■ YOUR TASK: From the data that follows, print exactly the lines starting at the one containing "A reply is one" and ending at the one containing "From Stdlib Require Import Strings.Byte."; include both of them and nothing more.

■ ■ ■ ■

(* ===== verification/Reply.v ===== *)
(** * [src/rpc/reply.rs]: encoded replies

    A reply is one contiguous buffer, or a protocol prefix followed by a shared
    payload and XDR padding. The replay cache asks for storage whose complete
    allocation is known ([replay_storage]). *)
From Stdlib Require Import Strings.Byte.
From S2P Require Import Prelude.

Definition XDR_PADDING : list byte := [x00; x00; x00].

Inductive ReplyStorage : Type :=
| Contiguous (bytes : list byte)
| Segmented (prefix payload : list byte) (padding len : Z).

Record EncodedReply : Type := mkEncodedReply {
  storage : ReplyStorage;
  retained_bytes : option Z
}.

(** [None]: the [assert!] or the [expect] of the constructor panics. *)
Definition segmented (prefix payload : list byte) (padding : Z) : option EncodedReply :=
  if zlen XDR_PADDING <? padding then None
  else
    len1 ← checked_add (zlen prefix) (zlen payload);
    len ← checked_add len1 padding;
    Some (mkEncodedReply (Segmented prefix payload padding len) None).

Definition len (r : EncodedReply) : Z :=
  match storage r with
  | Contiguous bytes => zlen bytes
  | Segmented _ _ _ len => len
  end.

Definition is_empty (r : EncodedReply) : bool := len r =? 0.

Definition segments (r : EncodedReply) : list (list byte) :=
  match storage r with
  | Contiguous bytes => [bytes; []; []]
  | Segmented prefix payload padding _ => [prefix; payload; slice 0 padding XDR_PADDING]
  end.

Definition prefix (r : EncodedReply) : list byte :=
  match storage r with
  | Contiguous bytes => bytes
  | Segmented prefix _ _ _ => prefix
  end.

Definition replay_storage_requires_copy (r : EncodedReply) : bool :=
  match retained_bytes r with None => true | Some _ => false end.

Definition into_bytes (r : EncodedReply) : list byte :=
  match storage r with
  | Contiguous bytes => bytes
  | Segmented prefix payload padding _ =>
      fold_left (fun output segment => output ++ segment)
        [prefix; payload; slice 0 padding XDR_PADDING] []
  end.

(** [From<Bytes>] *)
Definition from_bytes (value : list byte) : EncodedReply := mkEncodedReply (Contiguous value) None.

(** [From<Vec<u8>>]: a vector is its contents and its capacity. *)
Definition from_vec (value : list byte) (capacity : Z) : EncodedReply :=
  mkEncodedReply (Contiguous value) (Some capacity).

Section Compaction.
(** [Vec::with_capacity]: the capacity the allocator grants for a request. *)
Context (with_capacity : Z -> Z).

Definition compact_bytes (input : list byte) : list byte * Z := (input, with_capacity (zlen input)).

Definition replay_storage (r : EncodedReply) : EncodedReply * Z :=
  match retained_bytes r with
  | Some retained => (r, retained)
  | None =>
      match storage r with
      | Contiguous bytes =>
          let '(bytes, retained) := compact_bytes bytes in
          (mkEncodedReply (Contiguous bytes) (Some retained), retained)
      | Segmented prefix payload padding len =>
          let '(prefix, prefix_bytes) := compact_bytes prefix in
          let '(payload, payload_bytes) := compact_bytes payload in
          let retained := Z.max len (saturating_add prefix_bytes payload_bytes) in
          (mkEncodedReply (Segmented prefix payload padding len) (Some retained), retained)
      end
  end.
End Compaction.

(** [PartialEq]: equal lengths, then the flattened segments byte by byte. *)
Definition eqb (a b : EncodedReply) : bool :=
  (len a =? len b) && bool_decide (concat (segments a) = concat (segments b)).

(** ** The wire view *)

Definition wire (r : EncodedReply) : list byte := concat (segments r).

(** What every constructor establishes. *)
Definition reply_wf (r : EncodedReply) : Prop :=
  match storage r with
  | Contiguous bytes => from_option (fun c => zlen bytes <= c) True (retained_bytes r)
  | Segmented prefix payload padding l =>
      0 <= padding <= 3 /\ l = zlen prefix + zlen payload + padding /\
      from_option (fun c => l <= c) True (retained_bytes r)
  end.

Lemma zlen_padding n : 0 <= n <= 3 -> zlen (slice 0 n XDR_PADDING) = n.
Proof. intros Hn. unfold slice. rewrite Z.sub_0_r, drop_0. by apply zlen_take. Qed.

Lemma len_wire r : reply_wf r -> len r = zlen (wire r).
Proof.
  unfold reply_wf, len, wire, segments. destruct (storage r) as [b|p q n l]; cbn [concat].
  - by rewrite app_nil_r.
  - intros (Hn & -> & _). rewrite app_nil_r, !zlen_app, zlen_padding by done. lia.
Qed.

Lemma into_bytes_wire r : into_bytes r = wire r.
Proof.
  unfold into_bytes, wire, segments.
  destruct (storage r); cbn [concat fold_left app]; by rewrite ?app_nil_r, <- ?app_assoc.
Qed.

Lemma length_segments r : length (segments r) = 3%nat.
Proof. unfold segments. by destruct (storage r). Qed.

Lemma segmented_wf p q n r :
  0 <= n -> segmented p q n = Some r ->
  reply_wf r /\ wire r = p ++ q ++ zeros n.
Proof.
  unfold segmented. intros Hn H. destruct (_ <? _) eqn:E; [done|]. zbool.
  change (zlen XDR_PADDING) with 3 in E. unfold checked_add in H. repeat case_in H.
  unfold reply_wf, wire; simpl. split; [split_and!; [lia|lia|lia|done]|].
  rewrite app_nil_r. do 2 f_equal. unfold slice, zeros. rewrite Z.sub_0_r.
  change (drop (Z.to_nat 0) XDR_PADDING) with (replicate 3 x00). rewrite take_replicate. f_equal. lia.
Qed.

Lemma from_vec_wf v c : zlen v <= c -> reply_wf (from_vec v c) /\ wire (from_vec v c) = v.
Proof. intros H. unfold wire; simpl. by rewrite app_nil_r. Qed.

Lemma from_bytes_wf v : reply_wf (from_bytes v) /\ wire (from_bytes v) = v.
Proof. unfold wire; simpl. by rewrite app_nil_r. Qed.

Lemma eqb_wire a b : reply_wf a -> reply_wf b -> eqb a b = true <-> wire a = wire b.
Proof.
  intros Ha Hb. unfold eqb. fold (wire a) (wire b). rewrite (len_wire a Ha), (len_wire b Hb).
  rewrite andb_true_iff, bool_decide_eq_true, Z.eqb_eq. split; [tauto|]. by intros ->.
Qed.

Lemma replay_storage_charge with_capacity r stored charge :
  (forall n, n <= with_capacity n) -> reply_wf r ->
  replay_storage with_capacity r = (stored, charge) ->
  wire stored = wire r /\ len r <= charge.
Proof.
  intros Hc Hwf H. unfold replay_storage, compact_bytes in H.
  destruct r as [[b|p q n l] [c|]]; simpl in *; simplify_eq; unfold len; simpl.
  - done.
  - split; [done|apply Hc].
  - by destruct Hwf as (? & ? & ?).
  - split; [done|lia].
Qed.

(** Replay storage is faithful and its charge is honest. For a well-formed
    reply, the stored copy has the same wire bytes, its recorded allocation is
    the charge returned, the charge is at least the wire length, and storing the
    stored copy again changes neither. *)
Lemma replay_storage_sound with_capacity r stored charge :
  (forall n, n <= with_capacity n) -> reply_wf r ->
  replay_storage with_capacity r = (stored, charge) ->
  reply_wf stored /\ wire stored = wire r /\ len r <= charge /\
  retained_bytes stored = Some charge /\ replay_storage with_capacity stored = (stored, charge).
Proof.
  intros Hc Hwf H. destruct (replay_storage_charge _ _ _ _ Hc Hwf H) as [Hw Hl].
  unfold replay_storage, compact_bytes in H.
  destruct r as [[b|p q n l] [c|]]; simpl in *; simplify_eq; split_and!; try done.
  destruct Hwf as (? & ? & ?). unfold reply_wf; simpl. split_and!; try done; lia.
Qed.

(* ===== verification/Replay.v ===== *)
(** * [src/replay/cache.rs]: the duplicate-request cache

    One [CacheInner] behind a mutex; each lock section is a function on it. A
    [ReplayLease] is the entry key it owns. [oneshot] senders are waiter
    identifiers, and the messages a lock section sends are part of its result. *)
From S2P Require Import Prelude VfsTypes Reply.
From stdpp Require Import list gmap sorting.
#[local] Open Scope Z_scope.
#[local] Set Warnings "-clear-no-such-hyp".

Record ReplayKey : Type := mkReplayKey { key_client : SocketAddr; key_export : ExportId; key_xid : Z }.
#[global] Instance ReplayKey_eq_dec : EqDecision ReplayKey.
Proof. solve_decision. Defined.
#[global] Instance ReplayKey_countable : Countable ReplayKey.
Proof.
  refine (inj_countable' (fun k => (key_client k, key_export k, key_xid k))
            (fun '(a, e, x) => mkReplayKey a e x) _). by intros [].
Defined.

(** SHA-256 digests of the call (32 bytes). *)
Definition RequestFingerprint : Type := list byte.
#[global] Instance RequestFingerprint_eq_dec : EqDecision RequestFingerprint := ltac:(unfold RequestFingerprint; apply _).
#[global] Instance RequestFingerprint_countable : Countable RequestFingerprint := ltac:(unfold RequestFingerprint; apply _).

Inductive ReplayError : Type := Capacity | Cancelled.
#[global] Instance ReplayError_eq_dec : EqDecision ReplayError.
Proof. solve_decision. Defined.

Record ReplayEntryKey : Type := mkEntryKey {
  request : ReplayKey;
  fingerprint : RequestFingerprint;
  entry_generation : Z
}.
#[global] Instance ReplayEntryKey_eq_dec : EqDecision ReplayEntryKey.
Proof. solve_decision. Defined.
#[global] Instance ReplayEntryKey_countable : Countable ReplayEntryKey.
Proof.
  refine (inj_countable' (fun k => (request k, fingerprint k, entry_generation k))
            (fun '(r, f, g) => mkEntryKey r f g) _). by intros [].
Defined.

Record LatestGeneration : Type := mkLatest {
  latest_fingerprint : RequestFingerprint;
  latest_generation : Z
}.

Definition waiter : Type := nat.

Inductive ReplayState : Type :=
| InFlight (waiters : list waiter)
| Completed (encoded_reply : EncodedReply) (charge completed_at : Z).

Record ReplayCache : Type := mkReplayCache { capacity : Z; max_completed_bytes : Z; ttl : Z }.

Record CacheInner : Type := mkInner {
  entries : gmap ReplayEntryKey ReplayState;
  latest : gmap ReplayKey LatestGeneration;
  completed_order : list ReplayEntryKey;
  completed_bytes : Z;
  next_generation : Z
}.

Definition with_entries e i := mkInner e (latest i) (completed_order i) (completed_bytes i) (next_generation i).
Definition with_latest l i := mkInner (entries i) l (completed_order i) (completed_bytes i) (next_generation i).
Definition with_order o i := mkInner (entries i) (latest i) o (completed_bytes i) (next_generation i).
Definition with_bytes b i := mkInner (entries i) (latest i) (completed_order i) b (next_generation i).

Inductive ReplayDecision : Type :=
| Execute (lease : ReplayEntryKey)
| Replay (reply : EncodedReply)
| Wait (receive : waiter).

Definition new : CacheInner := mkInner ∅ ∅ [] 0 0.

Definition is_latest (inner : CacheInner) (key : ReplayEntryKey) : bool :=
  match latest inner !! request key with
  | Some l => (latest_generation l =? entry_generation key) &&
              bool_decide (latest_fingerprint l = fingerprint key)
  | None => false
  end.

■ ■ ■ ■

■ RESULT OF THIS EXERCISE:
    A reply is one contiguous buffer, or a protocol prefix followed by a shared
    payload and XDR padding. The replay cache asks for storage whose complete
    allocation is known ([replay_storage]). *)
From Stdlib Require Import Strings.Byte.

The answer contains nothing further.